Brain temperature during ischemia is known to strongly influence the extent of cellular injury. The objectives of the present study were to determine the effect of severe focal ischemia on brain temperature and to assess the influence of those changes on focal infarction. Severe focal ischemia was produced in rats using permanent occlusion of the distal middle cerebral artery combined with transient (60-minute) bilateral carotid artery occlusion. The temperature of the ischemic focus was measured with a small subdural probe. Three groups of rats were studied. In the first group, brain temperature was permitted to decline spontaneously to 32 degrees C after occlusion. In the second, brain temperature was maintained at 37.5 degrees C during occlusion. In the third group, the brain temperature was maintained at 37.5 degrees C for 40 minutes postocclusion before cooling. After recovery for 24 hours, the volume of infarction was measured in histological sections.
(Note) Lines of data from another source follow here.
(* ===== verification/NzMaskCalc.v ===== *)
(** The analysis of [nzmask.rs] computes what it is meant to: the depth-first phase visits every
    operation once, inputs before users, within a fuel read off the function, and the worklist phase
    ends only where the equation of every operation holds. *)
From Stdlib Require Import ZArith Lia Bool List.
From stdpp Require Import base decidable gmap list relations tactics.
From S2P Require Import Prelude OpCode BitUtil PcodeSem NzMask NzMaskFacts NzMaskSound NzMaskGraph.
Local Open Scope Z_scope.

(** ** The depth-first phase *)

Section Calc.
Context (f0 : funcdata) (dom : list nat) (rank : nat -> nat).
Hypothesis Hssa : ssa_ok f0 dom rank.
Hypothesis Hsizes : sizes_ok f0.

(** A varnode whose mask is what it will be at the end of the phase, [fin] the operations done. *)
Definition settled (f : funcdata) (fin : nat -> Prop) (a : nat) : Prop :=
  if v_written (vn f0 a) then exists d, v_def (vn f0 a) = Some d /\ fin d
  else v_nzm (vn f a) = leaf_mask (vn f0 a).

Definition unclipped (i k a : nat) : Prop :=
  nth_error (s_inputs (op f0 i)) k = Some a /\ clipped f0 dom (op f0 i) k = false.

(** An operation that is done: its inputs are settled and its output has its mask. *)
Definition finished (f : funcdata) (fin : nat -> Prop) (i : nat) : Prop :=
  (forall out, op_out f0 i = Some out -> v_nzm (vn f out) = op_nzmask_local f (op f0 i) true dom) /\
  (forall k a, unclipped i k a -> settled f fin a).

(** The stack: the inputs before the slot are settled, but for the one whose definition is the entry
    [above]. *)
Fixpoint stack_ok (f : funcdata) (fin : nat -> Prop) (above : option nat) (stack : list (nat * nat)) : Prop :=
  match stack with
  | [] => True
  | (i, slot) :: stack =>
      (forall k a, (k < slot)%nat -> unclipped i k a -> settled f fin a \/
         (exists d, v_written (vn f0 a) = true /\ v_def (vn f0 a) = Some d /\ above = Some d)) /\
      (forall d, above = Some d -> (rank d < rank i)%nat) /\
      stack_ok f fin (Some i) stack
  end.

Definition fin_of (marked : gset nat) (stack : list (nat * nat)) (i : nat) : Prop := i ∈ marked /\ ~ In i (map fst stack).

Record phase1_inv (f : funcdata) (marked : gset nat) (stack : list (nat * nat)) : Prop := Phase1Inv {
  inv_graph : erase f = erase f0;
  inv_done : forall i, fin_of marked stack i -> finished f (fin_of marked stack) i;
  inv_stack : stack_ok f (fin_of marked stack) None stack;
  inv_marked : forall i, In i (map fst stack) -> i ∈ marked;
  inv_leaves : forall a, v_written (vn f0 a) = false -> v_nzm (vn f a) = leaf_mask (vn f0 a) \/ v_nzm (vn f a) = v_nzm (vn f0 a);
  inv_words : masks_ok f;
}.

Lemma stack_rank (f : funcdata) (fin : nat -> Prop) (d : nat) (stack : list (nat * nat)) :
  stack_ok f fin (Some d) stack -> forall i, In i (map fst stack) -> (rank d < rank i)%nat.
Proof.
  revert d. induction stack as [|[j slot] stack IH]; intros d Hs i Hi; [done|]. destruct Hs as (_ & Hr & Hs).
  specialize (Hr d eq_refl). destruct Hi as [<-|Hi]; [done|]. specialize (IH j Hs i Hi). lia.
Qed.

Lemma top_not_below (f : funcdata) (fin : nat -> Prop) (above : option nat) (i slot : nat) (stack : list (nat * nat)) :
  stack_ok f fin above ((i, slot) :: stack) -> ~ In i (map fst stack).
Proof. intros (_ & _ & Hs) Hi. pose proof (stack_rank _ _ _ _ Hs i Hi). lia. Qed.

Lemma settled_mono (f f' : funcdata) (fin fin' : nat -> Prop) (a : nat) : (forall d, fin d -> fin' d) ->
  (v_written (vn f0 a) = false -> v_nzm (vn f a) = leaf_mask (vn f0 a) -> v_nzm (vn f' a) = v_nzm (vn f a)) ->
  settled f fin a -> settled f' fin' a.
Proof.
  intros Hfin Hm. unfold settled. destruct (v_written (vn f0 a)).
  - intros (d & E & Hd). exists d. auto.
  - intros E. by rewrite Hm.
Qed.

Lemma stack_ok_mono (f f' : funcdata) (fin fin' : nat -> Prop) (above : option nat) (stack : list (nat * nat)) :
  (forall a, settled f fin a -> settled f' fin' a) -> stack_ok f fin above stack -> stack_ok f' fin' above stack.
Proof.
  intros Hset. revert above. induction stack as [|[i slot] stack IH]; intros above; [done|]. intros (H1 & H2 & H3).
  split; [|split; [done|by apply IH]]. intros k a Hk Hu. destruct (H1 k a Hk Hu) as [Hs|Hs]; [left; auto|by right].
Qed.

(** The operation above is done. *)
Lemma stack_ok_pop (f : funcdata) (fin : nat -> Prop) (d : nat) (stack : list (nat * nat)) :
  fin d -> stack_ok f fin (Some d) stack -> stack_ok f fin None stack.
Proof.
  intros Hd. destruct stack as [|[i slot] stack]; [done|]. intros (H1 & _ & H3). split; [|split; [done|done]].
  intros k a Hk Hu. destruct (H1 k a Hk Hu) as [Hs|(d' & Hw & Ed & E)]; [by left|]. left. injection E as ->.
  unfold settled. rewrite Hw. by exists d'.
Qed.

Lemma unclipped_in (i k a : nat) : unclipped i k a -> In a (s_inputs (op f0 i)).
Proof. intros [H _]. by eapply nth_error_In. Qed.

(** A finished operation stays finished when no mask it depends on changes. *)
Lemma finished_ext (f f' : funcdata) (fin fin' : nat -> Prop) (i : nat) : erase f = erase f0 -> erase f' = erase f0 ->
  (forall a, settled f fin a -> settled f' fin' a) ->
  (forall a, settled f fin a -> v_nzm (vn f' a) = v_nzm (vn f a)) ->
  (forall out, op_out f0 i = Some out -> v_nzm (vn f' out) = v_nzm (vn f out)) ->
  finished f fin i -> finished f' fin' i.
Proof.
  intros Hg Hg' Hset Hm Hout [H1 H2]. split; [|intros k a Hu; eauto].
  intros out Ho. rewrite Hout, (H1 out Ho) by done. apply local_ext; [congruence|]. intros k a Hk Hc. symmetry. apply Hm, (H2 k).
  split; [done|]. unfold clipped in *. unfold is_loop_in in *. rewrite (erase_blocks f f0 Hg) in Hc. done.
Qed.

Lemma set_mask (f : funcdata) (a j : nat) (m : Z) : erase f = erase f0 -> (a < List.length (f_vns f0))%nat ->
  v_nzm (vn (set_nzm f a m) j) = if Nat.eqb j a then m else v_nzm (vn f j).
Proof.
  intros Hg Ha. rewrite vn_set, (erase_length f f0 Hg). destruct (Nat.eqb_spec j a); cbn [andb]; [|done].
  by destruct (Nat.ltb_spec a (List.length (f_vns f0))); [|lia].
Qed.

Lemma words_set (f : funcdata) (a : nat) (m : Z) : masks_ok f -> word m -> masks_ok (set_nzm f a m).
Proof. intros Hf Hm j. rewrite vn_set. by destruct (_ && _). Qed.

Lemma leaf_word (a : nat) : word (leaf_mask (vn f0 a)).
Proof.
  pose proof (word_calc _ (Hsizes a)). unfold leaf_mask. destruct (v_constant _); [by apply word_land|].
  destruct (v_spacebase _); [|done]. rewrite Z.land_comm. by apply word_land.
Qed.

Lemma inv_leaf (f : funcdata) (marked : gset nat) (stack : list (nat * nat)) (a : nat) : phase1_inv f marked stack ->
  (a < List.length (f_vns f0))%nat -> v_written (vn f0 a) = false ->
  phase1_inv (set_nzm f a (leaf_mask (vn f0 a))) marked stack /\
  settled (set_nzm f a (leaf_mask (vn f0 a))) (fin_of marked stack) a.
Proof.
  intros [Hg Hd Hs Hm Hlv Hwd] Ha Hw.
  assert (forall b, settled f (fin_of marked stack) b -> v_nzm (vn (set_nzm f a (leaf_mask (vn f0 a))) b) = v_nzm (vn f b)) as Hsame.
  { intros b Hb. rewrite set_mask by done. destruct (Nat.eqb_spec b a) as [->|]; [|done].
    unfold settled in Hb. rewrite Hw in Hb. by rewrite Hb. }
  assert (forall b, settled f (fin_of marked stack) b -> settled (set_nzm f a (leaf_mask (vn f0 a))) (fin_of marked stack) b) as Hset.
  { intros b Hb. eapply settled_mono; [| |exact Hb]; [done|]. intros _ _. by apply Hsame. }
  split; [|unfold settled; rewrite Hw; rewrite set_mask by done; by rewrite Nat.eqb_refl]. split.
  - by rewrite erase_set.
  - intros i Hi. eapply finished_ext; [exact Hg|by rewrite erase_set|exact Hset|exact Hsame| |by apply Hd].
    intros out Ho. rewrite set_mask by done. destruct (Nat.eqb_spec out a) as [->|]; [|done].
    apply (ssa_out _ _ _ Hssa) in Ho as (_ & E & _). congruence.
  - eapply stack_ok_mono; [exact Hset|done].
  - done.
  - intros b Hb. rewrite set_mask by done. destruct (Nat.eqb_spec b a) as [->|]; [by left|by apply Hlv].
  - by apply words_set, leaf_word.
Qed.

Lemma inv_bump (f : funcdata) (marked : gset nat) (i slot : nat) (stack : list (nat * nat)) :
  phase1_inv f marked ((i, slot) :: stack) -> (forall a, unclipped i slot a -> settled f (fin_of marked ((i, slot) :: stack)) a) ->
  phase1_inv f marked ((i, S slot) :: stack).
Proof.
  intros [Hg Hd Hs Hm Hlv Hwd] Ha. split; [done|done| |done|done|done]. destruct Hs as (H1 & H2 & H3). split; [|split; [done|exact H3]].
  intros k a Hk Hu. destruct (decide (k = slot)) as [->|]; [left; by apply Ha|]. apply (H1 k a); [lia|done].
Qed.

(** Descending to the definition of the input at the slot. *)
Lemma inv_push (f : funcdata) (marked : gset nat) (i slot d a : nat) (stack : list (nat * nat)) :
  phase1_inv f marked ((i, slot) :: stack) -> unclipped i slot a -> v_written (vn f0 a) = true -> v_def (vn f0 a) = Some d ->
  d ∉ marked -> phase1_inv f ({[ d ]} ∪ marked) ((d, 0%nat) :: (i, S slot) :: stack).
Proof.
  intros [Hg Hd Hs Hm Hlv Hwd] Hu Hw Ed Hnew.
  assert (forall j, fin_of ({[ d ]} ∪ marked) ((d, 0%nat) :: (i, S slot) :: stack) j <-> fin_of marked ((i, slot) :: stack) j) as Hfin.
  { intros j. unfold fin_of. cbn [map fst In]. split.
    - intros [H1 H2]. apply elem_of_union in H1 as [H1|H1]; [apply elem_of_singleton in H1 as ->; exfalso; apply H2; by left|].
      split; [done|]. intros H3. apply H2. by right.
    - intros [H1 H2]. split; [by apply elem_of_union_r|]. intros [->|H3]; [done|by apply H2]. }
  assert (forall b, settled f (fin_of marked ((i, slot) :: stack)) b ->
    settled f (fin_of ({[ d ]} ∪ marked) ((d, 0%nat) :: (i, S slot) :: stack)) b) as Hset.
  { intros b. apply settled_mono; [intros j; apply Hfin|done]. }
  destruct Hs as (H1 & H2 & H3). pose proof (stack_ok_mono f f _ _ _ _ Hset H3) as H3'. split; [done| | | |done|done].
  - intros j Hj. apply Hfin in Hj. eapply finished_ext; [exact Hg|exact Hg|exact Hset|done|done|by apply Hd].
  - cbn [stack_ok]. split; [intros k b Hk; lia|]. split; [done|]. split; [|split; [|exact H3']].
    + intros k b Hk Hub. destruct (decide (k = slot)) as [->|].
      * right. exists d. destruct Hu as [E1 _], Hub as [E2 _]. rewrite E1 in E2. injection E2 as <-. done.
      * destruct (H1 k b ltac:(lia) Hub) as [Hb|(d' & _ & _ & E)]; [left; by apply Hset|done].
    + intros d' E. injection E as <-. destruct Hu as [E1 E2]. exact (ssa_rank _ _ _ Hssa i slot a d E1 E2 Hw Ed).
  - cbn [map fst In]. intros j [<-|Hj]; [by apply elem_of_union_l, elem_of_singleton|]. apply elem_of_union_r, Hm. done.
Qed.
In the absence of cranial heating, the brain temperature fell to 33 degrees C by 10 minutes postocclusion, and infarct volume was 19 +/- 9 mm3 (mean +/- SEM; n = 6). Maintaining brain temperature at 37.5 degrees C increased the volume of infarction to 82 +/- 16 mm3 (n = 7; p < 0.001). Delayed cooling did not prevent the increase in infarct volume (75 +/- 16 mm3; n = 6). These results demonstrate that in the present model of transient focal ischemia, spontaneous cooling of the brain during ischemia diminishes the extent of focal infarction, relative to that observed when cerebral hypothermia is prevented or delayed for 40 minutes.